Ezekiel 16:49-50 — "Now this was the sin of your sister Sodom: She and her daughters were arrogant, overfed and unconcerned; they did not help the poor and needy."

Isaiah 1:10-17 — Connects Sodom to injustice and neglect of the vulnerable.

Jeremiah 23:14 — Names adultery, lying, and enabling evildoers as Sodom's sins.

A Vocabulary Problem

Romans 1 — Covetousness, Not Attraction

The passage in Romans most often cited against same-sex relationships uses two Greek words for what is typically translated as lust or desire. But neither word is the standard term for sexual desire. Paul had those words and didn't use them.

The first word is defined elsewhere in the same letter as covetousness — obsessing over what isn't yours to have.
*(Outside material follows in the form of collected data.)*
Definition reject_token (reason : string) : M HttpReply :=
  emit (OWarn ("feed auth rejected: " ++ reason));; mret (refuse 401 unauthorizedBody).

Definition reject_reason (c : ctx) (e : err) : M string := fun w =>
  (Ok (if bool_decide (e = ErrNotFound) then "unknown_token"%string
       else if c (w_n w) then "cancelled"%string else "store_error"%string), w).

(** [next] gets the token's identifier, as TokenIDFrom reads it. *)
Definition TokenMiddleware (rq : ApiRequest HttpRequest) (next : string -> M HttpReply) : M HttpReply :=
  let header := rq_Header rq "Authorization" in
  if str_eq header EmptyString then reject_token "no_token"
  else match bearer FeedTokenPrefix header with
  | None => reject_token "malformed"
  | Some plaintext =>
      r ← catch (AuthenticateToken (rq_ctx rq) plaintext);
      match r with
      | inl tok => next (ft_ID tok)
      | inr e => reason ← reject_reason (rq_ctx rq) e; reject_token reason
      end
  end.

(** ** handlers.go *)

(** The snapshot and feed_state.changed_at. *)
Definition current (c : ctx) : M (Snapshot * Z) :=
  devices ← DeviceRepo.ListFeed c;
  let snap := Render devices in
  st ← FeedStateRepo.Get c;
  mret (snap, fs_ChangedAt st).

Definition etagMatches (header etag : string) : bool :=
  let header := trim_space header in
  if str_eq header EmptyString then false
  else if str_eq header "*" then true
  else existsb (fun candidate => str_eq (trim_space candidate) etag) (split_all "," header).

Definition serve_document (contentType failBody : string) (pick : Snapshot -> string * string)
    (rq : ApiRequest HttpRequest) : M HttpReply :=
  r ← catch (current (rq_ctx rq));
  match r with
  | inr _ =>
      mret (MkHttpReply 500 [("Content-Type"%string, contentType); ("Cache-Control", "no-store")%string] failBody)
  | inl (snap, changedAt) =>
      let (body, etag) := pick snap in
      let validators := [("ETag"%string, etag); ("Last-Modified"%string, format_http changedAt);
                         ("Cache-Control", "no-cache")%string] in
      if etagMatches (rq_Header rq "If-None-Match") etag then mret (MkHttpReply 304 validators EmptyString)
      else mret (MkHttpReply 200
        (validators ++ [("Content-Type"%string, contentType);
                        ("Content-Length"%string, format_int (Z.of_nat (String.length body)))]) body)
  end.

(** The picks of the two handlers: a body and its tag. *)
Definition text_document (s : Snapshot) : string * string := (sn_Text s, sn_TextETag s).
Definition json_document (s : Snapshot) : string * string := (sn_JSON s, sn_JSONETag s).

Definition serveText : ApiRequest HttpRequest -> M HttpReply :=
  serve_document "text/plain; charset=utf-8" ("# diyddns feed unavailable" ++ lf)%string
    text_document.

Definition serveJSON : ApiRequest HttpRequest -> M HttpReply :=
  serve_document "application/json" (json_error "feed unavailable")
    json_document.

(** The two documents behind the middleware, as Register mounts them; a GET
    pattern serves HEAD as well. *)
Definition Routes : list string :=
  ["GET /feed/v1/devices.txt"; "GET /feed/v1/devices.json"; "GET /feed/v1/stream"]%string.

Definition feed_documents (rq : ApiRequest HttpRequest) : option (M HttpReply) :=
  if str_eq (rq_Method rq) "GET" || str_eq (rq_Method rq) "HEAD" then
    if str_eq (rq_Path rq) "/feed/v1/devices.txt" then Some (TokenMiddleware rq (fun _ => serveText rq))
    else if str_eq (rq_Path rq) "/feed/v1/devices.json" then Some (TokenMiddleware rq (fun _ => serveJSON rq))
    else None
  else None.

(** ** Entity tags *)

Definition etag_char (c : Ascii.ascii) : bool := negb (is_space c) && negb (Ascii.eqb c ",").

Fixpoint all_etag (s : string) : bool :=
  match s with EmptyString => true | String c r => etag_char c && all_etag r end.

Lemma all_etag_app s t : all_etag (s ++ t) = all_etag s && all_etag t.
Proof. induction s as [|c s IH]; simpl; [done|]. by rewrite IH, andb_assoc. Qed.

Lemma hex_digit_etag v : 0 <= v < 16 -> etag_char (hex_digit v) = true.
Proof.
  intros Hv. assert (Hall : forallb (fun n => etag_char (hex_digit (Z.of_nat n))) (seq 0 16) = true) by (vm_compute; reflexivity).
  rewrite forallb_forall in Hall. specialize (Hall (Z.to_nat v)). rewrite Z2Nat.id in Hall by lia.
  apply Hall, in_seq. lia.
Qed.

Lemma hex_etag s : all_etag (hex_encode s) = true.
Proof.
  induction s as [|c s IH]; [done|]. cbn [hex_encode all_etag]. pose proof (code_range c).
  rewrite IH, !hex_digit_etag; [done|apply Z.mod_pos_bound; lia|].
  split; [apply Z.div_pos; lia|apply Z.div_lt_upper_bound; lia].
Qed.

Lemma trim_right_etag s : all_etag s = true -> trim_right s = s.
Proof.
  induction s as [|c s IH]; [done|]. simpl. intros [Hc Hs]%andb_true_iff. rewrite IH by done.
  apply andb_true_iff in Hc as [Hc _]. apply negb_true_iff in Hc. by destruct s; rewrite ?Hc.
Qed.

Lemma trim_etag s : all_etag s = true -> trim_space s = s.
Proof.
  intros Hs. unfold trim_space. rewrite trim_right_etag; destruct s as [|c s]; try done;
    simpl in *; apply andb_true_iff in Hs as [Hc Hs]; pose proof Hc as [Hc' _]%andb_true_iff;
    apply negb_true_iff in Hc'; rewrite Hc'; [done|]. simpl. by rewrite Hc, Hs.
Qed.

Lemma no_comma s : all_etag s = true -> has_char "," s = false.
Proof.
  induction s as [|c s IH]; [done|]. simpl. intros [Hc Hs]%andb_true_iff. rewrite IH by done.
  apply andb_true_iff in Hc as [_ Hc]. apply negb_true_iff in Hc. by rewrite Hc.
Qed.

Lemma strong_etag b : all_etag (strongETag b) = true.
Proof. unfold strongETag. by rewrite !all_etag_app, hex_etag. Qed.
The second word appears in the rest of Scripture only in contexts of craving leadership, money, and status. It means reaching to acquire and possess.

Neither word is about attraction. Both are about taking. The author isn't describing orientation or a relationship. He's describing people treating other people as commodities — objects to be acquired and owned.

Whatever Romans 1 is about, it is not about sexual attraction. This is one of the most debated portions of Scripture — and the debate is legitimate.

Romans 1:24 — Uses epithymia. Romans 7:7 — Paul defines the same word: "I would not have known what it is to covet if the law had not said, 'You shall not covet.'" The word is covetousness, not sexual desire.

Romans 1:27 — Uses orexis, derived from oregomai (G3713). This root appears elsewhere only in: 1 Timothy 3:1 (craving leadership), 1 Timothy 6:10 (craving money), Hebrews 11:16 (longing for a homeland). It denotes acquisitive reaching — not attraction.


A Personal Note

I have to admit I'm not proud of how long it took me to be affirming of same-sex relationships, and I'm likely not the best resource for this information. I do affirm and share my views about it — but hopefully, gay and lesbian readers will be at a point where they simply don't give a crap what I think. But if I can change, your cranky friends and family can too.

Four passages. Four problems. None of them about a loving, committed same-sex relationship.